The flywheel of a gasoline engine is required to give up 500 J of kinetic energy while its angular velocity decreases from 650 rev/min to 520 rev/min. What moment of inertia is required?


Homework Equations


K = (1/2) * I * w^2

K = kinetic energy
I = moment of inertia
w = angular velocity


The Attempt at a Solution


I thought that since the engine gives up 500 J of KE (so change of 500?) I can plug in 500 for K, and the final angular velocity for w, to solve for I.
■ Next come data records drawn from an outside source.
(* ===== verification/JsonBinary.v ===== *)
(** * The binary formats: bytes, numbers and the reader (json.hpp)

    What [binary_writer] and [binary_reader] share between CBOR and
    MessagePack: numbers in network byte order whatever the byte order of the
    machine, IEEE-754 bit patterns, the input adapter and the loops that fill
    containers. *)

From stdpp Require Import base gmap strings list.
From Stdlib Require Import ZArith Ascii Lia.
From S2P Require Import Prelude Cxx StdMap JsonValue JsonSax.

(** The machine: its byte order, and [max_size] of the containers. *)
Class Machine : Type := {
  is_little_endian : bool;
  string_max_size : Z;
  array_max_size : Z;
  object_max_size : Z;
}.

(** Sizes are below 2^63. *)
Class MachineSpec `{Machine} : Prop := {
  string_max_size_small : string_max_size < 2 ^ 63;
  array_max_size_small : array_max_size < 2 ^ 63;
  object_max_size_small : object_max_size < 2 ^ 63;
}.

(** A 64-bit machine with its containers of [std::vector] and [std::map]. *)
Definition x86_64 : Machine := {|
  is_little_endian := true;
  string_max_size := 2 ^ 63 - 1;
  array_max_size := (2 ^ 63 - 1) / 16;
  object_max_size := (2 ^ 63 - 1) / 80;
|}.

#[export] Instance x86_64_spec : MachineSpec (H := x86_64).
Proof. by constructor. Qed.

(** A machine that stores the most significant byte first. *)
Definition big_endian_64 : Machine := {|
  is_little_endian := false;
  string_max_size := 2 ^ 63 - 1;
  array_max_size := (2 ^ 63 - 1) / 16;
  object_max_size := (2 ^ 63 - 1) / 80;
|}.

(** ** Numbers in memory *)

(** [w] bytes of a number, the least significant first, and the number they
    stand for. *)
Fixpoint le_bytes (w : nat) (z : Z) : list Z :=
  match w with
  | O => []
  | S w => z mod 256 :: le_bytes w (z / 256)
  end.

Fixpoint le_value (l : list Z) : Z :=
  match l with
  | [] => 0
  | b :: l => b + 256 * le_value l
  end.

(** [memcpy] from and to a number of [w] bytes. *)
Definition to_memory `{Machine} (w : nat) (z : Z) : list Z :=
  if is_little_endian then le_bytes w z else rev (le_bytes w z).
Definition from_memory `{Machine} (vec : list Z) : Z :=
  le_value (if is_little_endian then vec else rev vec).

(** [write_number] on a type of [w] bytes. *)
Definition write_number `{Machine} (w : nat) (n : Z) : string :=
  let vec := to_memory w n in
  string_of (if is_little_endian then rev vec else vec).

Definition byte (b : Z) : string := String (char_of b) "".
Definition between (lo hi c : Z) : bool := (lo <=? c) && (c <=? hi).

(** One, two, four or eight bytes follow, by the last bits of a control byte. *)
Definition follow (i : Z) : nat := Nat.pow 2 (Z.to_nat i).

(** Decide the comparisons of a goal. *)
Ltac decide_cmp :=
  repeat match goal with
  | |- context [?a =? ?b] => first [rewrite (proj2 (Z.eqb_eq a b)) by lia|rewrite (proj2 (Z.eqb_neq a b)) by lia]
  | |- context [?a <=? ?b] => first [rewrite (proj2 (Z.leb_le a b)) by lia|rewrite (proj2 (Z.leb_gt a b)) by lia]
  end; cbn [andb orb negb].

Lemma follow_0 : follow 0 = 1%nat. Proof. reflexivity. Qed.
Lemma follow_1 : follow 1 = 2%nat. Proof. reflexivity. Qed.
Lemma follow_2 : follow 2 = 4%nat. Proof. reflexivity. Qed.
Lemma follow_3 : follow 3 = 8%nat. Proof. reflexivity. Qed.

Lemma follow_range i n : i ≤ 3 → n < 2 ^ (8 * Z.of_nat (follow i)) → n < 2 ^ 64.
Proof.
  intros Hi Hn. eapply Z.lt_le_trans; [exact Hn|]. apply Z.pow_le_mono_r; [lia|].
  assert (Hf : (follow i ≤ 8)%nat); [|lia]. unfold follow. change 8%nat with (2 ^ 3)%nat.
  apply Nat.pow_le_mono_r; lia.
Qed.

Lemma follow_signed i x : 0 ≤ i ≤ 3 → - 2 ^ 63 ≤ wrap_signed (8 * Z.of_nat (follow i)) x < 2 ^ 63.
Proof.
  intros Hi. assert (Hf : (1 ≤ follow i ≤ 8)%nat).
  { unfold follow. split; [change 1%nat with (2 ^ 0)%nat|change 8%nat with (2 ^ 3)%nat]; apply Nat.pow_le_mono_r; lia. }
  pose proof (wrap_signed_range (8 * Z.of_nat (follow i)) x ltac:(lia)) as Hr.
  assert (Hp : 2 ^ (8 * Z.of_nat (follow i) - 1) ≤ 2 ^ 63) by (apply Z.pow_le_mono_r; lia). lia.
Qed.

Lemma le_bytes_range w z : Forall is_byte (le_bytes w z).
Proof.
  revert z. induction w as [|w IH]; intros z; simpl; constructor; [|done].
  apply Z.mod_pos_bound. lia.
Qed.

Lemma length_le_bytes w z : length (le_bytes w z) = w.
Proof. revert z. induction w as [|w IH]; intros z; simpl; congruence. Qed.

Lemma pow_bytes_S w : 2 ^ (8 * Z.of_nat (S w)) = 256 * 2 ^ (8 * Z.of_nat w).
Proof. rewrite Nat2Z.inj_succ, Z.mul_succ_r, Z.pow_add_r by lia. lia. Qed.

Lemma le_value_bytes w z : le_value (le_bytes w z) = wrap (8 * Z.of_nat w) z.
Proof.
  unfold wrap. revert z. induction w as [|w IH]; intros z; cbn [le_bytes le_value].
  { by rewrite Z.mod_1_r. }
  rewrite IH, pow_bytes_S, Z.rem_mul_r by lia. lia.
Qed.

Lemma le_value_range l : Forall is_byte l → 0 ≤ le_value l < 2 ^ (8 * Z.of_nat (length l)).
Proof.
  induction 1 as [|b l Hb _ IH]; cbn [le_value length]; [done|].
  rewrite pow_bytes_S. unfold is_byte in Hb. lia.
Qed.

Section machine.
Context `{Machine}.

(** The bytes are in network order on every machine. *)
Lemma write_number_order w n : write_number w n = string_of (rev (le_bytes w n)).
Proof. unfold write_number, to_memory. by destruct is_little_endian. Qed.

Lemma length_write_number w n : String.length (write_number w n) = w.
Proof. by rewrite write_number_order, length_string_of, length_rev, length_le_bytes. Qed.

Lemma write_byte z : write_number 1 z = byte z.
Proof. rewrite write_number_order. simpl. unfold byte, char_of. by rewrite Z.mod_mod by lia. Qed.
End machine.

(** ** Floating-point numbers as bits *)

Definition sign_bit (neg : bool) (bit : Z) : Z := if neg then 2 ^ bit else 0.

Definition double_bits (d : double) : Z :=
  match d with
  | Dfin neg m e => sign_bit neg 63 + (if m <? 2 ^ 52 then m else (e + 1075) * 2 ^ 52 + (m - 2 ^ 52))
  | Dinf neg => sign_bit neg 63 + 2047 * 2 ^ 52
  | Dnan neg payload => sign_bit neg 63 + 2047 * 2 ^ 52 + payload
  end.

Definition bits_double (b : Z) : double :=
  let neg := 2 ^ 63 <=? b in
  let exponent := (b / 2 ^ 52) mod 2048 in
  let fraction := b mod 2 ^ 52 in
  if exponent =? 0 then Dfin neg fraction (if fraction =? 0 then 0 else -1074)
  else if exponent =? 2047 then (if fraction =? 0 then Dinf neg else Dnan neg fraction)
  else Dfin neg (2 ^ 52 + fraction) (exponent - 1075).

(** The double m * 2^e, for a significand of at most 53 bits and an exponent
    far from the limits. *)
Definition exact_double (neg : bool) (m e : Z) : double :=
  if m =? 0 then Dfin neg 0 0
  else let shift := 52 - Z.log2 m in Dfin neg (m * 2 ^ shift) (e - shift).

(** [static_cast<double>] of a [float] with these bits; a NaN becomes quiet. *)
Definition bits_float (b : Z) : double :=
  let neg := 2 ^ 31 <=? b in
  let exponent := (b / 2 ^ 23) mod 256 in
  let fraction := b mod 2 ^ 23 in
  if exponent =? 0 then exact_double neg fraction (-149)
  else if exponent =? 255 then
    (if fraction =? 0 then Dinf neg else Dnan neg (Z.lor (2 ^ 51) (fraction * 2 ^ 29)))
  else exact_double neg (2 ^ 23 + fraction) (exponent - 150).

(** Unary minus. *)
Definition double_neg (d : double) : double :=
  match d with
  | Dfin neg m e => Dfin (negb neg) m e
  | Dinf neg => Dinf (negb neg)
  | Dnan neg payload => Dnan (negb neg) payload
  end.

(** The half-precision number of two bytes. *)
Definition half_float (byte1 byte2 : Z) : double :=
  let half := Z.shiftl byte1 8 + byte2 in
  let exp := Z.land (Z.shiftr half 10) 0x1F in
  let mant := Z.land half 0x3FF in
  let val := if exp =? 0 then exact_double false mant (-24)
             else if negb (exp =? 31) then exact_double false (mant + 1024) (exp - 25)
             else if mant =? 0 then Dinf false else Dnan false (2 ^ 51) in
  if negb (Z.land half 0x8000 =? 0) then double_neg val else val.

Example half_examples :
  half_float 0x3C 0 = Dfin false (2 ^ 52) (-52) ∧ half_float 0xC4 0 = Dfin true (2 ^ 52) (-50)
  ∧ half_float 0 1 = Dfin false (2 ^ 52) (-76) ∧ half_float 0xFC 0 = Dinf true.
Proof. vm_compute. done. Qed.

Example float_examples :
  bits_float 0x3F800000 = Dfin false (2 ^ 52) (-52) ∧ bits_float 1 = Dfin false (2 ^ 52) (-201)
  ∧ bits_float 0x80000000 = Dfin true 0 0 ∧ bits_float 0x7F800001 = Dnan false (2 ^ 51 + 2 ^ 29).
Proof. vm_compute. done. Qed.

(** A sum of a sign, an exponent and a fraction, taken apart. *)
Lemma bits_double_fields neg E f :
  0 ≤ E < 2048 → 0 ≤ f < 2 ^ 52 →
  let b := sign_bit neg 63 + E * 2 ^ 52 + f in
  0 ≤ b < 2 ^ 64 ∧ (2 ^ 63 <=? b) = neg ∧ (b / 2 ^ 52) mod 2048 = E ∧ b mod 2 ^ 52 = f.
Proof.
  intros HE Hf. cbv zeta. set (k := if neg then 1 else 0).
  assert (Hs : sign_bit neg 63 = k * 2048 * 2 ^ 52) by (by destruct neg).
  assert (Hk : k = 0 ∧ neg = false ∨ k = 1 ∧ neg = true) by (destruct neg; auto). rewrite Hs.
  replace (k * 2048 * 2 ^ 52 + E * 2 ^ 52 + f) with (f + (E + k * 2048) * 2 ^ 52) by lia.
  rewrite Z.div_add, Z.mod_add, (Z.div_small f), (Z.mod_small f), Z.add_0_l by lia.
  rewrite Z.mod_add, Z.mod_small by lia. split_and!; [lia|lia| |done|done].
  destruct Hk as [[-> ->]|[-> ->]]; [apply Z.leb_gt|apply Z.leb_le]; lia.
Qed.

Lemma double_bits_inv d :
  valid_double d = true → bits_double (double_bits d) = d ∧ 0 ≤ double_bits d < 2 ^ 64.
Proof.
  intros Hv. assert (Hf : ∃ neg E f, double_bits d = sign_bit neg 63 + E * 2 ^ 52 + f ∧ 0 ≤ E < 2048
      ∧ 0 ≤ f < 2 ^ 52 ∧ d = if E =? 0 then Dfin neg f (if f =? 0 then 0 else -1074)
        else if E =? 2047 then (if f =? 0 then Dinf neg else Dnan neg f) else Dfin neg (2 ^ 52 + f) (E - 1075)).
  2:{ destruct Hf as (neg & E & f & -> & HE & Hf & Hd).
      destruct (bits_double_fields neg E f HE Hf) as (Hr & Hn & He & Hm). split; [|done].
      unfold bits_double. cbv zeta. by rewrite Hn, He, Hm. }
  destruct d as [neg m e|neg|neg p]; cbn [valid_double double_bits] in *.
  - apply orb_true_iff in Hv as [[Hv|Hv]%orb_true_iff|Hv]; zify_cmp.
    + subst. exists neg, 0, 0. split_and!; [by destruct neg|lia..|done].
    + rewrite (proj2 (Z.ltb_lt m (2 ^ 52))) by lia. exists neg, 0, m. split_and!; try lia.
      simpl. rewrite (proj2 (Z.eqb_neq m 0)) by lia. by subst.
    + rewrite (proj2 (Z.ltb_ge m (2 ^ 52))) by lia. exists neg, (e + 1075), (m - 2 ^ 52).
      split_and!; try lia. rewrite !(proj2 (Z.eqb_neq _ _)) by lia. f_equal; lia.
  - exists neg, 2047, 0. split_and!; [lia..|done].
  - zify_cmp. exists neg, 2047, p. split_and!; [lia..|]. simpl. by rewrite (proj2 (Z.eqb_neq p 0)) by lia.
Qed.

(** *** Every pattern is a double *)

Lemma valid_bits_double b : valid_double (bits_double b) = true.
Proof.
  unfold bits_double. cbv zeta. set (E := (b / 2 ^ 52) mod 2048). set (f := b mod 2 ^ 52).
  assert (HE : 0 ≤ E < 2048) by (apply Z.mod_pos_bound; lia).
  assert (Hf : 0 ≤ f < 2 ^ 52) by (apply Z.mod_pos_bound; lia).
  assert (Hrange : ∀ neg m e, m = 0 ∧ e = 0 ∨ 0 < m < 2 ^ 52 ∧ e = -1074 ∨ 2 ^ 52 ≤ m < 2 ^ 53 ∧ -1074 ≤ e ≤ 971 →
    valid_double (Dfin neg m e) = true).
  { intros neg m e Hc. cbn [valid_double]. rewrite !orb_true_iff, !andb_true_iff. lia. }
  destruct (E =? 0) eqn:E0; zify_cmp; [|destruct (E =? 2047) eqn:E1; zify_cmp].
  - apply Hrange. destruct (f =? 0) eqn:F; zify_cmp; lia.
  - destruct (f =? 0) eqn:F; [done|]. zify_cmp. cbn [valid_double]. rewrite andb_true_iff. lia.
  - apply Hrange. lia.
Qed.

Lemma valid_exact neg m e : 0 ≤ m < 2 ^ 53 → -1000 ≤ e ≤ 900 → valid_double (exact_double neg m e) = true.
Proof.
  intros Hm He. unfold exact_double. destruct (m =? 0) eqn:E; zify_cmp; [done|].
  pose proof (Z.log2_spec m ltac:(lia)) as [Hlo Hhi].
  assert (Hlog : 0 ≤ Z.log2 m ≤ 52).
  { split; [apply Z.log2_nonneg|]. apply Z.lt_succ_r. apply Z.log2_lt_pow2; lia. }
  assert (Hpow : 2 ^ Z.log2 m * 2 ^ (52 - Z.log2 m) = 2 ^ 52) by (rewrite <-Z.pow_add_r by lia; f_equal; lia).
  assert (Hpos : 0 < 2 ^ (52 - Z.log2 m)) by (apply Z.pow_pos_nonneg; lia).
  rewrite Z.pow_succ_r in Hhi by lia. cbn [valid_double].
  rewrite !orb_true_iff, !andb_true_iff. right. split_and!; [apply Z.leb_le|apply Z.ltb_lt|apply Z.leb_le|apply Z.leb_le]; nia.
Qed.

Lemma valid_quiet neg f : 0 ≤ f < 2 ^ 23 → valid_double (Dnan neg (Z.lor (2 ^ 51) (f * 2 ^ 29))) = true.
Proof.
  intros Hf. set (x := Z.lor _ _). cbn [valid_double].
  assert (Hx : 0 ≤ x) by (apply Z.lor_nonneg; lia).
  assert (Hlog : Z.log2 x < 52).
  { unfold x. rewrite Z.log2_lor by lia. apply Z.max_lub_lt; [done|].
    destruct (decide (f = 0)) as [->|]; [done|]. apply Z.log2_lt_pow2; lia. }
  assert (Hne : x ≠ 0).
  { intros E. assert (Hb : Z.testbit x 51 = true) by (unfold x; rewrite Z.lor_spec, Z.pow2_bits_true by lia; done).
    by rewrite E, Z.bits_0 in Hb. }
  rewrite andb_true_iff. split; [apply Z.ltb_lt; lia|apply Z.ltb_lt]. apply Z.log2_lt_pow2; lia.
Qed.

Lemma valid_bits_float b : valid_double (bits_float b) = true.
Proof.
  unfold bits_float. cbv zeta. set (E := (b / 2 ^ 23) mod 256). set (f := b mod 2 ^ 23).
  assert (HE : 0 ≤ E < 256) by (apply Z.mod_pos_bound; lia).
  assert (Hf : 0 ≤ f < 2 ^ 23) by (apply Z.mod_pos_bound; lia).
  destruct (E =? 0); [apply valid_exact; lia|]. destruct (E =? 255); [|apply valid_exact; lia].
  destruct (f =? 0); [done|]. by apply valid_quiet.
Qed.

Lemma valid_double_neg d : valid_double (double_neg d) = valid_double d.
Proof. by destruct d. Qed.

Lemma valid_half byte1 byte2 : valid_double (half_float byte1 byte2) = true.
Proof.
  unfold half_float. cbv zeta. set (half := _ + byte2).
  assert (He : 0 ≤ Z.land (Z.shiftr half 10) 0x1F < 32)
    by (change 0x1F with (Z.ones 5); rewrite Z.land_ones by lia; apply Z.mod_pos_bound; lia).
  assert (Hm : 0 ≤ Z.land half 0x3FF < 1024)
    by (change 0x3FF with (Z.ones 10); rewrite Z.land_ones by lia; apply Z.mod_pos_bound; lia).
  set (e := Z.land _ 0x1F) in *. set (m := Z.land _ 0x3FF) in *.
  destruct (negb (Z.land half 0x8000 =? 0)); rewrite ?valid_double_neg; repeat case_match;
    try (apply valid_exact; lia); done.
Qed.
500 = (1/2) * I * ((520)/60) * 2pi)^2
I = .337 kg m^2

The correct answer is 0.600 kg m^2. What am I doing wrong here? thanks
 

Answers and Replies

  • #2
Doc Al
Mentor
44,882
1,129
500 J is not the KE at one speed but the change in KE as the speeds change. (Use both speeds and set the difference in KE equal to 500 J.)
 
  • #3
alphysicist
Homework Helper
2,238
1
Hi DWill,

The quantity 500 J is the change in kinetic energy. However, you only have the final kinetic energy on the right side of your equation.
 
  • #4
354
0
I'm not sure why you plugged in [tex]2\pi\frac{520}{650}[/tex] for [tex]\omega[/tex], but the basic idea here is that the change in kinetic energy is -500 J (because it's decreasing). So, you have to plug in to the equation
[tex]\Delta K = \frac{1}{2}I\omega^2-\frac{1}{2}I\omega_0^2.[/tex]​

edit: I just find it really funny that we all just responded with the exact same thing at pretty much the same time.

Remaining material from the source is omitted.